The only switch that affects NEON code generation is the global enable_asm flag — -Denable_asm=false disables every SIMD path (NEON included) and falls back to scalar C. See ../../development/build-flags.md.

Runtime control¶

NEON dispatch is per-extractor. To force scalar fallback (debugging, A/B against the reference) mask out the NEON ISA bit at the CLI:

vmaf --cpumask 0 ...        # disable every CPU SIMD ISA, scalar only

--cpumask accepts a 64-bit hex value matching the bits returned by vmaf_get_cpu_flags(); passing 0 is the simplest "scalar only" override.

There is no per-feature NEON disable flag — extractors that have a NEON kernel will pick it whenever --cpumask allows it.

Per-feature coverage¶

The table below tracks which extractors have a NEON kernel. Coverage matches the Backends column in ../../metrics/features.md.
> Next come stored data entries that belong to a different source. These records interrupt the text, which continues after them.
Lemma init_unstarted st reads_arg loci_arg :
  is_Some (ilists st !! default default_loci loci_arg) →
  ∃ self st', __init__ reads_arg loci_arg st = (Return self, st') ∧ unstarted st' self.
Proof.
  intros Hloci. eexists _, _. split; [reflexivity|].
  eexists. simpl. rewrite lookup_insert_eq. split; [done|]. simpl.
  split; [apply lookup_insert_eq|].
  intros Heq. apply (is_fresh (dom (ilists st))). rewrite <- Heq.
  by apply elem_of_dom.
Qed.

Lemma do_call_unstarted st self c :
  unstarted st self → unstarted (do_call self c st).2 self.
Proof.
  intros (e & He & Hd & Hne).
  destruct c as [readslist|locilist|]; simpl;
    unfold addReads, addLoci, preprocessReadData, mbind, M_bind, getattr,
           load_reads, store_reads, load_ints, store_ints;
    rewrite He; simpl.
  - destruct (rlists st !! reads e) eqn:E; simpl; [rewrite E; simpl|];
      by exists e.
  - destruct (ilists st !! loci e) eqn:E; simpl; [rewrite E; simpl|];
      exists e; simpl; [|done].
    by rewrite lookup_insert_ne.
  - destruct (rlists st !! reads e) eqn:E; simpl; [rewrite E; simpl|];
      by exists e.
Qed.

Lemma do_calls_unstarted cs : ∀ st self,
  unstarted st self → unstarted (do_calls self cs st) self.
Proof.
  induction cs as [|c cs IH]; intros st self Hst; [done|].
  apply IH. by apply do_call_unstarted.
Qed.

(** C4, as the code has it.  On an instance on which [calculateDepth] has
    never run, whatever was appended to it, the depths are the empty list:
    [getDepths] returns it without an error, and indexing it raises
    [IndexError] at every locus, the exception that an out-of-range locus
    raises on a computed profile. *)
Theorem depthAt_before_calculateDepth st reads_arg loci_arg self st1 cs locus :
  is_Some (ilists st !! default default_loci loci_arg) →
  __init__ reads_arg loci_arg st = (Return self, st1) →
  depths_of (do_calls self cs st1) self = Some [] ∧
  (∃ ref : loc,
     getDepths self (do_calls self cs st1) = (Return ref, do_calls self cs st1) ∧
     ilists (do_calls self cs st1) !! ref = Some []) ∧
  depthAt self locus (do_calls self cs st1)
  = (Raise IndexError, do_calls self cs st1) ∧
  (∀ st' other d locus',
     depths_of st' other = Some d → Z.of_nat (length d) ≤ locus' →
     (depthAt other locus' st').1 = (depthAt self locus (do_calls self cs st1)).1).
Proof.
  intros Hloci Hinit.
  destruct (init_unstarted st reads_arg loci_arg Hloci) as (self' & st1' & E & Hun).
  rewrite Hinit in E. injection E as <- <-.
  apply (do_calls_unstarted cs) in Hun. destruct Hun as (e & He & Hd & _).
  assert (depths_of (do_calls self cs st1) self = Some []) as Hdepths.
  { apply depths_of_Some. eauto. }
  assert (depthAt self locus (do_calls self cs st1)
          = (Raise IndexError, do_calls self cs st1)) as Hquery.
  { rewrite (depthAt_run _ _ _ _ Hdepths).
    rewrite py_getitem_None; [done|]. apply py_index_None. simpl. lia. }
  split; [done|]. split; [|split; [done|]].
  - exists (depths e). split; [|done].
    unfold getDepths, mbind, M_bind, getattr. by rewrite He.
  - intros st' other d locus' Hd' Hout. rewrite Hquery, (depthAt_run _ _ _ _ Hd').
    rewrite py_getitem_None; [done|]. apply py_index_None. lia.
Qed.
End queries.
Feature	NEON kernel	SVE2 kernel	Notes
`vif`	yes	no	matches AVX2 path bit-for-bit
`adm`	yes	no	matches AVX2 path bit-for-bit
`motion`	yes	no	fixed-point legacy `motion`
`motion_v2`	yes	no	pipelined fused-blur variant
`float_moment`	yes	yes	1st/2nd moment reduction; SVE2 VLA f32→f64 path (ADR-0584)
`float_motion`	yes	no	float-pipeline twin
`float_adm`	yes	no	float-pipeline twin
`float_psnr`	yes	no	per-plane float PSNR
`ciede`	yes	no	YUV → CIELAB ΔE
`psnr`	yes	no	fixed-point per-plane
`psnr_hvs`	yes	no	bit-identical to scalar — see ADR-0160
`ssim` / `float_ssim`	yes	no	shared decimate kernel
`float_ms_ssim`	yes	no	9-tap 9/7 wavelet decimate via `ms_ssim_decimate_neon`
`ssimulacra2`	yes	yes	bit-identical to scalar (NEON and SVE2 produce byte-equal output); see ADR-0161, ADR-0162, ADR-0163, ADR-0213
`cambi`	yes	no	scalar fallback also retained

Bit-exactness¶

NEON outputs are byte-identical to the scalar C reference for the features that ship a determinism contract:

psnr_hvs — pinned by ADR-0160; verified across all three Netflix golden pairs.
ssimulacra2 — pinned by ADR-0161 / ADR-0162 / ADR-0163 / ADR-0213; cross-host determinism via vmaf_ss2_cbrtf and the sRGB-EOTF LUT. The SVE2 sister TU is locked to a fixed 4-lane predicate (svwhilelt_b32(0, 4)) so its arithmetic order matches the NEON output regardless of the host's runtime vector length — wider lanes simply stay false in the predicate. Validated under qemu-aarch64-static -cpu max via the cross-file build-aux/aarch64-linux-gnu-sve2.ini.
ms_ssim_decimate — pinned by ADR-0125; per-lane vfmaq_n_f32 with broadcast coefficients matches the scalar fmaf chain exactly.

Other extractors are numerically equivalent to their scalar twins within places=4 of the snapshot tolerance but do not carry an explicit byte-identity contract. The Netflix golden CPU gate (make test-netflix-golden) is the cross-arch correctness check.

Build / CI matrix¶

The Build — Ubuntu ARM clang (CPU) job in the libvmaf build matrix (libvmaf-build-matrix.yml) runs on ubuntu-26.04-arm against clang and exercises the full unit-test + tox suite on real aarch64 hardware (not qemu).

make test-netflix-golden runs on aarch64 in the same matrix and must remain green — see docs/principles.md § 8 (Netflix golden gate).

Limitations¶

No per-feature override: every NEON kernel runs whenever --cpumask permits. To bisect a suspected NEON regression use --cpumask 0 to drop to scalar across all extractors at once, then re-enable per-extractor by running individual --feature invocations.
No discrete GPU path on aarch64 yet. The CUDA / SYCL / HIP backends compile for x86_64 only in the current matrix; on Apple Silicon the Metal backend (metal/index.md) is the aarch64 GPU surface. (The Vulkan backend was removed in ADR-0726.)

../index.md — backend dispatch rules.
../x86/avx512.md — x86 SIMD twin reference.
../../metrics/features.md — full per-feature Backends column.
ADR-0125 — MS-SSIM decimate bit-exactness contract.
ADR-0160 — psnr_hvs NEON bit-exactness.
ADR-0161, ADR-0162, ADR-0163, ADR-0213 — SSIMULACRA 2 SIMD ports including NEON and SVE2.
build-aux/aarch64-linux-gnu-sve2.ini — qemu cross-file driving qemu-aarch64-static -cpu max for SVE2 validation runs in the absence of native ARMv9 hardware.